DATA PROVIDED:
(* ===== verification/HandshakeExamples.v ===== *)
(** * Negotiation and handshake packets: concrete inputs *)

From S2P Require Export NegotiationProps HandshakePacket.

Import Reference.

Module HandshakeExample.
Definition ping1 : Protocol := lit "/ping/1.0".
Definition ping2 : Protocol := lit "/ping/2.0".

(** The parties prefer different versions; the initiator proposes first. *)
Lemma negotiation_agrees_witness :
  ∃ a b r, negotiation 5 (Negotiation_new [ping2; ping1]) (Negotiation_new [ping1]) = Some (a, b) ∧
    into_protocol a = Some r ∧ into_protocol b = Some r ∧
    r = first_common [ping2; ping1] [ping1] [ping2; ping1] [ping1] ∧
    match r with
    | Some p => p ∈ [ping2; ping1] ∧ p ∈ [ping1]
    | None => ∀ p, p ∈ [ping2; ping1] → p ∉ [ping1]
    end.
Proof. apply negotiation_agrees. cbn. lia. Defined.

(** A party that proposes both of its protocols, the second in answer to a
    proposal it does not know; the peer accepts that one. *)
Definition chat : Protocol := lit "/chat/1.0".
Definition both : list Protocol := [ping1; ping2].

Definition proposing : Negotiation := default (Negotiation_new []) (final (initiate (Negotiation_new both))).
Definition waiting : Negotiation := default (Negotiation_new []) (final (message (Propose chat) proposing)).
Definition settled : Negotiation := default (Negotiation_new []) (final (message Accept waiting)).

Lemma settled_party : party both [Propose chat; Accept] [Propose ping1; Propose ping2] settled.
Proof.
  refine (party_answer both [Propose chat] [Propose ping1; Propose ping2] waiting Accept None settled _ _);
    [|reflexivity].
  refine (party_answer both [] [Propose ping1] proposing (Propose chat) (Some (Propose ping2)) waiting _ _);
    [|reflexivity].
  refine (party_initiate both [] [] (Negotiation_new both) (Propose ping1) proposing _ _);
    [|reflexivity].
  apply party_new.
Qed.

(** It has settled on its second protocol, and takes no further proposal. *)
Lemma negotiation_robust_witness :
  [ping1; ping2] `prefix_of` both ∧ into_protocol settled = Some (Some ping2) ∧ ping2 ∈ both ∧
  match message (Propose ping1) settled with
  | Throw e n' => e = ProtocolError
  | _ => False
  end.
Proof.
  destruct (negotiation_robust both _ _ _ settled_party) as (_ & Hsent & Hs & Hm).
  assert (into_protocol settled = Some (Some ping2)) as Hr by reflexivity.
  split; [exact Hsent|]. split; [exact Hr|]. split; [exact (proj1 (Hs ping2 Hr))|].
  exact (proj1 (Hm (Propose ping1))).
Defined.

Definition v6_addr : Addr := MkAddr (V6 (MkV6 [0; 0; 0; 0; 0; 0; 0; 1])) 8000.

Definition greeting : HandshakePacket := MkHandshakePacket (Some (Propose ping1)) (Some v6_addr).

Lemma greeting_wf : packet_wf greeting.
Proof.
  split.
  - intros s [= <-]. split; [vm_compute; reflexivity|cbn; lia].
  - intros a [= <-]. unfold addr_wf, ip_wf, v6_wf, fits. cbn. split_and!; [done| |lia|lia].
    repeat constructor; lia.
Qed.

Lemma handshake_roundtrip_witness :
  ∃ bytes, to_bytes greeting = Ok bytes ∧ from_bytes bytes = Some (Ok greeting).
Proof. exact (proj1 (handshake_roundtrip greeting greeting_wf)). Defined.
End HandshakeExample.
==
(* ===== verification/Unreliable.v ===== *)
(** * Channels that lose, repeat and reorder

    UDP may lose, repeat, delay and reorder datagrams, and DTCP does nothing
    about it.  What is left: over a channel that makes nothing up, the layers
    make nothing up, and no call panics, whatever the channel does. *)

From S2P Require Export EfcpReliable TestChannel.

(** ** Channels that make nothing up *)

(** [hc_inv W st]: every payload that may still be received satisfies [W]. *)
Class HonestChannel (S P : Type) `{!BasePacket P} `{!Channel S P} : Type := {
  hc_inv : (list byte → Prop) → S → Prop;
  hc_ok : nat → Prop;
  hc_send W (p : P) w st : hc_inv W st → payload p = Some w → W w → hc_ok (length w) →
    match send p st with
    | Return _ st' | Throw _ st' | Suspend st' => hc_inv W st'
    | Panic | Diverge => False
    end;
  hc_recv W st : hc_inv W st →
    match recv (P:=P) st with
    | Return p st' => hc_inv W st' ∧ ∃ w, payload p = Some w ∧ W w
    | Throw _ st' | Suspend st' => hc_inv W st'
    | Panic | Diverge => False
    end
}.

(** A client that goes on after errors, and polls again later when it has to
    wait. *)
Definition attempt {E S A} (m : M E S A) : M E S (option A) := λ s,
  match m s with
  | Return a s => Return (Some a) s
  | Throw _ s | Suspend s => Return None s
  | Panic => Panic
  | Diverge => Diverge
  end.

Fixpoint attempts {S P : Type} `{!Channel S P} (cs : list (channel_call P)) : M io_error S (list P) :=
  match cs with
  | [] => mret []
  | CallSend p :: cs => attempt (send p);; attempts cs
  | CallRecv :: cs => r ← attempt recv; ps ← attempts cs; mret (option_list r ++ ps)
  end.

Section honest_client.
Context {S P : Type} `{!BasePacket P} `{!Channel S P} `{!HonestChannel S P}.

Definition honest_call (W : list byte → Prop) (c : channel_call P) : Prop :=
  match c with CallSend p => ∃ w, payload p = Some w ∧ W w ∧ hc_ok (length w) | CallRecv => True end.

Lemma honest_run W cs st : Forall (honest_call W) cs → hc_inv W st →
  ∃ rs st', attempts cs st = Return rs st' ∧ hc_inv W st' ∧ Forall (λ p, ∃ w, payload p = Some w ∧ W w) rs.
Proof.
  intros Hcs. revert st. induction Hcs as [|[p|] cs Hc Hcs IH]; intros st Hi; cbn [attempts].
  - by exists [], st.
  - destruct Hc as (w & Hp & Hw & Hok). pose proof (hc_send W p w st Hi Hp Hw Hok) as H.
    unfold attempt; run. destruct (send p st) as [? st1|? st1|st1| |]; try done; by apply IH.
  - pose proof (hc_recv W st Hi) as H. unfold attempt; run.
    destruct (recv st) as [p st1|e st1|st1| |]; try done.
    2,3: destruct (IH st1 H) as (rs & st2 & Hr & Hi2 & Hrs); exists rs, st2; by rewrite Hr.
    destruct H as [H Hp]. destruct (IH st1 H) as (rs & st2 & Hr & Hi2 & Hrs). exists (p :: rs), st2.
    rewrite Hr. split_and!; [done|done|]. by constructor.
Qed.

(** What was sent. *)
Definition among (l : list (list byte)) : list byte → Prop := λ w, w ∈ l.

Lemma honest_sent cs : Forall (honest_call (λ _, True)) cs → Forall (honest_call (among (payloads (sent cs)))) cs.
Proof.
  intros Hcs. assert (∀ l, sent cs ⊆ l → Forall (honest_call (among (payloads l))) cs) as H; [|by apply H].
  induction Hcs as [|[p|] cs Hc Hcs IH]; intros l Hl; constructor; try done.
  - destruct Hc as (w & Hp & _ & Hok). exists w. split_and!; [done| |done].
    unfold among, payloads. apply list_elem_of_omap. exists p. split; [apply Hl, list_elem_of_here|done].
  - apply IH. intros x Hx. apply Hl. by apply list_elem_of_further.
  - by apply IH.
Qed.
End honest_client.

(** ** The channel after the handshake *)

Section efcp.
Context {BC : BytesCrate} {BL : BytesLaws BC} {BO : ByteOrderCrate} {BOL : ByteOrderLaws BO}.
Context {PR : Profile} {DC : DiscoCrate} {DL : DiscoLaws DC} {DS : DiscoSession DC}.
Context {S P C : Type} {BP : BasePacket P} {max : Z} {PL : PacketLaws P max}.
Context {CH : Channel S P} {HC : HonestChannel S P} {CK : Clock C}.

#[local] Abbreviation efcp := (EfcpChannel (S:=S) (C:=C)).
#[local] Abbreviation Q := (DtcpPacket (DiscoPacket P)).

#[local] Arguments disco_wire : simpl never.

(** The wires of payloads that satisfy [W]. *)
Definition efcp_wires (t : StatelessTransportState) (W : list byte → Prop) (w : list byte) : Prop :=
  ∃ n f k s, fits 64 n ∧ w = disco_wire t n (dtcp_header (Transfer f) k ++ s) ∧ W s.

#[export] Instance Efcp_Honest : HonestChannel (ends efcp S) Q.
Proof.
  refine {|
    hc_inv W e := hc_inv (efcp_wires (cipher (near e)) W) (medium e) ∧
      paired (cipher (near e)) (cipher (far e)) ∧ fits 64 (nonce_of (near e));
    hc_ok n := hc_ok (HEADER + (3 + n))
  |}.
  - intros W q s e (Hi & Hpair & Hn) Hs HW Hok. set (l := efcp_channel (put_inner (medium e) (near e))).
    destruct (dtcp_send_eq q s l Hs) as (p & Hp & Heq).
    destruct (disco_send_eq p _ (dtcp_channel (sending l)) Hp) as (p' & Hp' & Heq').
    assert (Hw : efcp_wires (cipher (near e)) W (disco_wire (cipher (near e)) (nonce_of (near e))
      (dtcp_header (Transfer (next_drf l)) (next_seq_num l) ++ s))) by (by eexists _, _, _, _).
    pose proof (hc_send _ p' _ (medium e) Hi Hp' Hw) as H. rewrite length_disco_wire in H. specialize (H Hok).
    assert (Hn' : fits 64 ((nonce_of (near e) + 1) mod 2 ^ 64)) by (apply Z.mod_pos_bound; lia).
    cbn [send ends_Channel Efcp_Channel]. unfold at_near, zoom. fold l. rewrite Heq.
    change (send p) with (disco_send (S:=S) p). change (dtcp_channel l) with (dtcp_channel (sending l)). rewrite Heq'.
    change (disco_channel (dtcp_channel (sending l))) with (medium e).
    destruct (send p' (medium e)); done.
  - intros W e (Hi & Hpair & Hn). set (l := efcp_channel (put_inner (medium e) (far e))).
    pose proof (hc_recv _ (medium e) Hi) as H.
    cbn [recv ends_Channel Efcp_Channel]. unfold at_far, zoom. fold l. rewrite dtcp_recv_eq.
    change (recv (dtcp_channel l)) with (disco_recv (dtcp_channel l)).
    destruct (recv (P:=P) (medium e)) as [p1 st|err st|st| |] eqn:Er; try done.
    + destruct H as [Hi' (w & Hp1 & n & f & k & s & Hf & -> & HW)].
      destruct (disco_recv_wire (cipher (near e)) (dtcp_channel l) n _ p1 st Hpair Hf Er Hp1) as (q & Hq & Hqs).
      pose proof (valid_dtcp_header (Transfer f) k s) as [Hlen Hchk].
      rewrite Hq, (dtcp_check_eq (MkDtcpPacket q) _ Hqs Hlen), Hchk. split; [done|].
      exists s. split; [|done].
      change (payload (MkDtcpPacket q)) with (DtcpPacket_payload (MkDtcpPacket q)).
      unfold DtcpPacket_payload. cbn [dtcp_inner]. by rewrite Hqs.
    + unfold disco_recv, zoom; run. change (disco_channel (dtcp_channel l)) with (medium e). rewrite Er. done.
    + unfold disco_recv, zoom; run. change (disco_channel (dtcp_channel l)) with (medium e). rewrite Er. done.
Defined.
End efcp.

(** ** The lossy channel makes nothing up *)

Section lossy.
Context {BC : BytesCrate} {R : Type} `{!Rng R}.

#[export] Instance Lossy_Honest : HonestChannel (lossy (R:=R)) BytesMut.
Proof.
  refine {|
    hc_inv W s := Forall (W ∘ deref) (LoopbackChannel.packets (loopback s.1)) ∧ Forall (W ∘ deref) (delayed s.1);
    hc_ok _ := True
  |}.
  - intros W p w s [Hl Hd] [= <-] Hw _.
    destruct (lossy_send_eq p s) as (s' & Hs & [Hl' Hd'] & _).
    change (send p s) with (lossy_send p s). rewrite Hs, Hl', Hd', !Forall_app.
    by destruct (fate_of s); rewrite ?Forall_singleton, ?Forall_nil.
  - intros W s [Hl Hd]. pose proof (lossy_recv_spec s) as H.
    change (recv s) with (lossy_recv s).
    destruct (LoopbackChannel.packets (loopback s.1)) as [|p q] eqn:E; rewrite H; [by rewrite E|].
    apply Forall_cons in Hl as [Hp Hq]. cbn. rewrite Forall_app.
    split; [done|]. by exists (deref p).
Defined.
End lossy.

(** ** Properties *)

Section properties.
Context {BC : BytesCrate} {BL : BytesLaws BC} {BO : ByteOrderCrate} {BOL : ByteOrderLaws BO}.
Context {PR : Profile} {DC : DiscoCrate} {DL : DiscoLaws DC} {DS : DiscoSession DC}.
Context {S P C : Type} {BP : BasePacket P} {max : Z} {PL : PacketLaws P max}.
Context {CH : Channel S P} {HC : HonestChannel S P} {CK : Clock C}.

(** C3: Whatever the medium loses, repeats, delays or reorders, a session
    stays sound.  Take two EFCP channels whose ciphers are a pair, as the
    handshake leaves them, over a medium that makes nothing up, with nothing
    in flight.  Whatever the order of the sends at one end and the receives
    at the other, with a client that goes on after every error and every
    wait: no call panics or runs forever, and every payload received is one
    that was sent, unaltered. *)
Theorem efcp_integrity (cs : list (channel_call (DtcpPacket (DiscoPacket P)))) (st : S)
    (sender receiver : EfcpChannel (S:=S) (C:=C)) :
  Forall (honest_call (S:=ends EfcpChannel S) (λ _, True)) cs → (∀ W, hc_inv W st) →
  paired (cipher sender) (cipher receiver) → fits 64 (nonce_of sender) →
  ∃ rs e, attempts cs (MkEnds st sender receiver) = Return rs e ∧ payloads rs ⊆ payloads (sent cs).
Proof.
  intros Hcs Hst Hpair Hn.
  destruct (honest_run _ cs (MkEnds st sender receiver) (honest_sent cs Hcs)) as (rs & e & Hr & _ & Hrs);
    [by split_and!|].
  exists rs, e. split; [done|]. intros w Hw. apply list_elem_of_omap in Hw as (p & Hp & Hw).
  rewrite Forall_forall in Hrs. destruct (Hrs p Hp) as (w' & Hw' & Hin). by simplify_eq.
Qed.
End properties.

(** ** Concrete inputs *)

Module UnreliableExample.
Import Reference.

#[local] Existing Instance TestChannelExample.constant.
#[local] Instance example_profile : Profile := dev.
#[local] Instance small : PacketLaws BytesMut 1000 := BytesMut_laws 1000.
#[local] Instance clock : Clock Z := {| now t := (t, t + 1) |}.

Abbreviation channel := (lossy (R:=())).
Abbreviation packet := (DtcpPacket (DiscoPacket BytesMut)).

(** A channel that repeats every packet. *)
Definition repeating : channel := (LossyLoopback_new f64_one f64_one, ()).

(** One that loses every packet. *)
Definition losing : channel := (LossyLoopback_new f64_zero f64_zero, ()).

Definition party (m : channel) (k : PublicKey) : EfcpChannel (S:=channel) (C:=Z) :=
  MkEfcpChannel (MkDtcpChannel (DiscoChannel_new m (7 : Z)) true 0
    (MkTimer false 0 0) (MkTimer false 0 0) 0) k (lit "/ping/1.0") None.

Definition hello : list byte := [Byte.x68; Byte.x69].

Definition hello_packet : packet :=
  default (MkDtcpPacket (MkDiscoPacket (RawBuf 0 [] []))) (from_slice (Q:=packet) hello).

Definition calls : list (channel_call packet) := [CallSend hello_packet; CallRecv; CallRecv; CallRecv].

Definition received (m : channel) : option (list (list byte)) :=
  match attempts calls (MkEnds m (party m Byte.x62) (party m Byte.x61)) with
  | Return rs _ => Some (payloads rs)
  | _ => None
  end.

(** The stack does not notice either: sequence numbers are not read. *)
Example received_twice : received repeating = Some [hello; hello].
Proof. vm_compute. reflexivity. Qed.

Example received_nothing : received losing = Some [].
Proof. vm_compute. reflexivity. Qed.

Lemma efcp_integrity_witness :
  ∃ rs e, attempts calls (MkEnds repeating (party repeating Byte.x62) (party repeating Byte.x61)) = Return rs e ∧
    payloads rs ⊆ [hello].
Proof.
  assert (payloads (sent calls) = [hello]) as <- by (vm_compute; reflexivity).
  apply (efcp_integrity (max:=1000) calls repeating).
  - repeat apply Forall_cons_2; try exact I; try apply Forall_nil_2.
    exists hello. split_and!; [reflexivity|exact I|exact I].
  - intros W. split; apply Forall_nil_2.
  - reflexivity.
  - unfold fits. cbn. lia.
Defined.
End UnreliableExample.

PROBLEM DESCRIPTION:
Each line of the entries above that contains "loses" is to be copied.

RESPONSE AREA:
(** C3: Whatever the medium loses, repeats, delays or reorders, a session
(** One that loses every packet. *)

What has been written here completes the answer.